[Stored items]
- - -

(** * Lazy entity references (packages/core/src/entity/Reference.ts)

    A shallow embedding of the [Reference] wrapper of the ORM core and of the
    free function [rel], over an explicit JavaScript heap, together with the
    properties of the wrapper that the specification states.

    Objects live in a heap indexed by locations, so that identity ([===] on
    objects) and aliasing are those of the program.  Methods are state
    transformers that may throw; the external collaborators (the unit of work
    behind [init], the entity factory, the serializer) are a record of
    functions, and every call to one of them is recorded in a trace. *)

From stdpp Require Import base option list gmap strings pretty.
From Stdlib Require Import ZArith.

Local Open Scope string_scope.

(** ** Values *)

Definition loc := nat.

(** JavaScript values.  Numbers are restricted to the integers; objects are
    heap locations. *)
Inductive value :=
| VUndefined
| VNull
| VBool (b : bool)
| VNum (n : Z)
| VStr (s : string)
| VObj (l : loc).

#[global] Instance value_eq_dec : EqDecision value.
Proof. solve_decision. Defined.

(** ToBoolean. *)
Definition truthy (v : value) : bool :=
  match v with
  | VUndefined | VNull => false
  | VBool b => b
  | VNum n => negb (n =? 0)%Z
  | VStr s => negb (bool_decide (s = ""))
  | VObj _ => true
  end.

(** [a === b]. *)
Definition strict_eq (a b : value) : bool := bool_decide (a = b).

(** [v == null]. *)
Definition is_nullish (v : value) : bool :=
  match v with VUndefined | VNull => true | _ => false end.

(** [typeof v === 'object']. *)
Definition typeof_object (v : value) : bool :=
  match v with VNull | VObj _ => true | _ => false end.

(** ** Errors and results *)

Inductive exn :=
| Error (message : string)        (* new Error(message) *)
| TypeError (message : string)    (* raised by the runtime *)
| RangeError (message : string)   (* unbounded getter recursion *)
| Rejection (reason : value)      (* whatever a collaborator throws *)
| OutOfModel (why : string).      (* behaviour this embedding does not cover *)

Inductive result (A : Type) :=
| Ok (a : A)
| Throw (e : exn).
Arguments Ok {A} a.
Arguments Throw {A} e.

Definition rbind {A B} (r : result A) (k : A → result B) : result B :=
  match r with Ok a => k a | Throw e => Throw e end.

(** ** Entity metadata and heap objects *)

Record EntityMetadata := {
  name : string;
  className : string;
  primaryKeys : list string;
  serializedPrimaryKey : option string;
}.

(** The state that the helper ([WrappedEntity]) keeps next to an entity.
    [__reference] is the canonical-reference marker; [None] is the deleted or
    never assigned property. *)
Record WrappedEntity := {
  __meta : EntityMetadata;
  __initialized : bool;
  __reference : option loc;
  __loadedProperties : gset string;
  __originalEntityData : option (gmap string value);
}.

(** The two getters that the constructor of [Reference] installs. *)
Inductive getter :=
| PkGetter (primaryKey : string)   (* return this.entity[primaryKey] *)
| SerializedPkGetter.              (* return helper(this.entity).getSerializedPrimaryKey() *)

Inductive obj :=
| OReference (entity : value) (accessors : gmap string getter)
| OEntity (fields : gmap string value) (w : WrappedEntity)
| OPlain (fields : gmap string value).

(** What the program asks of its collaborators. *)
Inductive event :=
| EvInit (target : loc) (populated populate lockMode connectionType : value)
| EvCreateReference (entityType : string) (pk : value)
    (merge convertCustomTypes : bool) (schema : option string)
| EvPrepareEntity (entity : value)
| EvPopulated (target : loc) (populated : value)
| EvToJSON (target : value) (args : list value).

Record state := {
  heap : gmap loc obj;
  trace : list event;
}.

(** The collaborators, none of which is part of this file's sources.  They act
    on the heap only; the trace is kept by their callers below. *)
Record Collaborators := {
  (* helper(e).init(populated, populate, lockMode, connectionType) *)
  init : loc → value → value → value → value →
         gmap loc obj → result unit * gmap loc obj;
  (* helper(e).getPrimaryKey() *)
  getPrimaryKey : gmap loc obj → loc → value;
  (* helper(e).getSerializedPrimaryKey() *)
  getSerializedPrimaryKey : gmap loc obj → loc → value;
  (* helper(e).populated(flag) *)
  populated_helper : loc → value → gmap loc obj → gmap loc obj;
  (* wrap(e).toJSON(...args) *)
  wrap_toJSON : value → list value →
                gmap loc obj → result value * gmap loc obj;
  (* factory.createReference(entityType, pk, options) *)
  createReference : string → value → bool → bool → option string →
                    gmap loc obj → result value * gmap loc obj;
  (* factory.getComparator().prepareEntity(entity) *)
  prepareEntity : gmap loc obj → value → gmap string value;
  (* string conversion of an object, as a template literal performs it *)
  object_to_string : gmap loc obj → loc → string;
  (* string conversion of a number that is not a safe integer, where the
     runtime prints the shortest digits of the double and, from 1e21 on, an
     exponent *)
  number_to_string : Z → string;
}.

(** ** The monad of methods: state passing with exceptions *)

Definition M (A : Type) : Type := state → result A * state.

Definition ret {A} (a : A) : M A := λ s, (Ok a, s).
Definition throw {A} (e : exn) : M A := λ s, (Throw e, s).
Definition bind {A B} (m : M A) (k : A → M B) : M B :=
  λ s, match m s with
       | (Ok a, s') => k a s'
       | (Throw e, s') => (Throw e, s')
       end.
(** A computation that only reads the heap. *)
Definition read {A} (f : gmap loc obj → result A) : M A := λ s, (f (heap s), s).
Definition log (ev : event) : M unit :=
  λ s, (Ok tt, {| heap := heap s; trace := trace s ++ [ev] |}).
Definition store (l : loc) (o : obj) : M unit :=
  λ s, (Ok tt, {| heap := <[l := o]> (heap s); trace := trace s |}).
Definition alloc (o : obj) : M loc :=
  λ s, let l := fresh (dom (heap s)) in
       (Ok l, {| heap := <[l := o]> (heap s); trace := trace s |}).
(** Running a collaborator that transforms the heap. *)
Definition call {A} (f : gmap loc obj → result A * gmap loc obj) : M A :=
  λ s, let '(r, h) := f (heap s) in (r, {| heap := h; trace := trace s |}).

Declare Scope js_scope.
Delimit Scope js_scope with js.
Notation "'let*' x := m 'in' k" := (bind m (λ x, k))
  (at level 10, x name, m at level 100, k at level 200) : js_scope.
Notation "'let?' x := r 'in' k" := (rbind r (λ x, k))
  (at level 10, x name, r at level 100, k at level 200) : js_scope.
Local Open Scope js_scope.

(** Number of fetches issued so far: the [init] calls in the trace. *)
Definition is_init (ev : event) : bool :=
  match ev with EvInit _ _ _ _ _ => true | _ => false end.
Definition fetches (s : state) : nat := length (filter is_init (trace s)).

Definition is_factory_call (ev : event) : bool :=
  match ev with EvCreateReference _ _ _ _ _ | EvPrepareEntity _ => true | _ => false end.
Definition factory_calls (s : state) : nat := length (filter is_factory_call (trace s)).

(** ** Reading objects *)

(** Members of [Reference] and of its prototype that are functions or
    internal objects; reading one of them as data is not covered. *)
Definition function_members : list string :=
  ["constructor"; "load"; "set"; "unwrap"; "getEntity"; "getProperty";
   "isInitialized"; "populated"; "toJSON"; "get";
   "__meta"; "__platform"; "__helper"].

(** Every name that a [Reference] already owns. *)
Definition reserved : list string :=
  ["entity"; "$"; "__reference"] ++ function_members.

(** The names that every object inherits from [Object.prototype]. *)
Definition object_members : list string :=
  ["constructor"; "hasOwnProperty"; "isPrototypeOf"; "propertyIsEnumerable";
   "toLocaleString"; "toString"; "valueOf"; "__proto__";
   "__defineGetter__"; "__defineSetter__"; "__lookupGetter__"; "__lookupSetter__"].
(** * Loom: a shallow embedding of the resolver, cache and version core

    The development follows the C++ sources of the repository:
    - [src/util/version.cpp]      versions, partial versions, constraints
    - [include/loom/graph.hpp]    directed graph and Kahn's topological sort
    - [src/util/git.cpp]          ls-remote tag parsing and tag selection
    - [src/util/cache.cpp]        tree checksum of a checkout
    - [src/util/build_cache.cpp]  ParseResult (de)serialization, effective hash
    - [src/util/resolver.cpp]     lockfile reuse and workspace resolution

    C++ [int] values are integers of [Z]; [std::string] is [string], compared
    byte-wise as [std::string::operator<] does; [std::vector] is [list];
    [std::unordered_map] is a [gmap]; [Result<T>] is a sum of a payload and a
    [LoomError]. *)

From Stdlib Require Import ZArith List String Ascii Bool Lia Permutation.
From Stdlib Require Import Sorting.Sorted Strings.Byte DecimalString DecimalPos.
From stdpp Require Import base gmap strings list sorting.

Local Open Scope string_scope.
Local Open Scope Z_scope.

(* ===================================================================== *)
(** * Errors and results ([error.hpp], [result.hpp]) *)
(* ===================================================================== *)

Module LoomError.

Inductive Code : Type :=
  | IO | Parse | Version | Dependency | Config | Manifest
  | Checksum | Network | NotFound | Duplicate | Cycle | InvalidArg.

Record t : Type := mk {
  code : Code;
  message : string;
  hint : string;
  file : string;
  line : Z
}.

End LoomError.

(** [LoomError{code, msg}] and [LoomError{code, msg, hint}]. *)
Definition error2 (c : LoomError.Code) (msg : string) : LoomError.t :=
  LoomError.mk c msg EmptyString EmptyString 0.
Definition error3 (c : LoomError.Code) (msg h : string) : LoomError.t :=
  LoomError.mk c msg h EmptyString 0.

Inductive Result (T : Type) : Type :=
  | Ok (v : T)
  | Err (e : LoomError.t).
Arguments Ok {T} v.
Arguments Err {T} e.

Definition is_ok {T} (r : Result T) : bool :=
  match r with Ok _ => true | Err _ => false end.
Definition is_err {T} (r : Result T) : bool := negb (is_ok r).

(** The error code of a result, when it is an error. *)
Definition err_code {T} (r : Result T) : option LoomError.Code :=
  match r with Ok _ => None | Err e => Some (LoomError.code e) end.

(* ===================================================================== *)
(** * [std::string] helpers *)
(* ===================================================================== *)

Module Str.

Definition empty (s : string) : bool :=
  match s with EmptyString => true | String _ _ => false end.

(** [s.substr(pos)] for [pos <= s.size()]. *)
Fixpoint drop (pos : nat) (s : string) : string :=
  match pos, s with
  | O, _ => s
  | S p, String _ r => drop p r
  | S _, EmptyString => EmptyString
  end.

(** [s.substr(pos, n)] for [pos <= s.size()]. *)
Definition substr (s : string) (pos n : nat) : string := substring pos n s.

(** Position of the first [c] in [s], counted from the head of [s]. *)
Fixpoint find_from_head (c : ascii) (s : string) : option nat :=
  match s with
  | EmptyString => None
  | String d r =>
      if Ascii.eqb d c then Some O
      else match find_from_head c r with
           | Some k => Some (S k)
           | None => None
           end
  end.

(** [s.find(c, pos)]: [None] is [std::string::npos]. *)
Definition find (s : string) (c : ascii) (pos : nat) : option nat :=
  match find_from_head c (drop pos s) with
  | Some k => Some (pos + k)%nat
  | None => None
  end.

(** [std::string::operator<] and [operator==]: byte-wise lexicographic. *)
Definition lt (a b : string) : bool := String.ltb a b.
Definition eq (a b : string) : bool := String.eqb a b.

- - -

Quote, word for word, every line starting at the one that contains "Definition error2 (c" and ending with the final line of the entries.

Definition error2 (c : LoomError.Code) (msg : string) : LoomError.t :=
  LoomError.mk c msg EmptyString EmptyString 0.
Definition error3 (c : LoomError.Code) (msg h : string) : LoomError.t :=
  LoomError.mk c msg h EmptyString 0.

Inductive Result (T : Type) : Type :=
  | Ok (v : T)
  | Err (e : LoomError.t).
Arguments Ok {T} v.
Arguments Err {T} e.

Definition is_ok {T} (r : Result T) : bool :=
  match r with Ok _ => true | Err _ => false end.
Definition is_err {T} (r : Result T) : bool := negb (is_ok r).

(** The error code of a result, when it is an error. *)
Definition err_code {T} (r : Result T) : option LoomError.Code :=
  match r with Ok _ => None | Err e => Some (LoomError.code e) end.

(* ===================================================================== *)
(** * [std::string] helpers *)
(* ===================================================================== *)

Module Str.

Definition empty (s : string) : bool :=
  match s with EmptyString => true | String _ _ => false end.

(** [s.substr(pos)] for [pos <= s.size()]. *)
Fixpoint drop (pos : nat) (s : string) : string :=
  match pos, s with
  | O, _ => s
  | S p, String _ r => drop p r
  | S _, EmptyString => EmptyString
  end.

(** [s.substr(pos, n)] for [pos <= s.size()]. *)
Definition substr (s : string) (pos n : nat) : string := substring pos n s.

(** Position of the first [c] in [s], counted from the head of [s]. *)
Fixpoint find_from_head (c : ascii) (s : string) : option nat :=
  match s with
  | EmptyString => None
  | String d r =>
      if Ascii.eqb d c then Some O
      else match find_from_head c r with
           | Some k => Some (S k)
           | None => None
           end
  end.

(** [s.find(c, pos)]: [None] is [std::string::npos]. *)
Definition find (s : string) (c : ascii) (pos : nat) : option nat :=
  match find_from_head c (drop pos s) with
  | Some k => Some (pos + k)%nat
  | None => None
  end.

(** [std::string::operator<] and [operator==]: byte-wise lexicographic. *)
Definition lt (a b : string) : bool := String.ltb a b.
Definition eq (a b : string) : bool := String.eqb a b.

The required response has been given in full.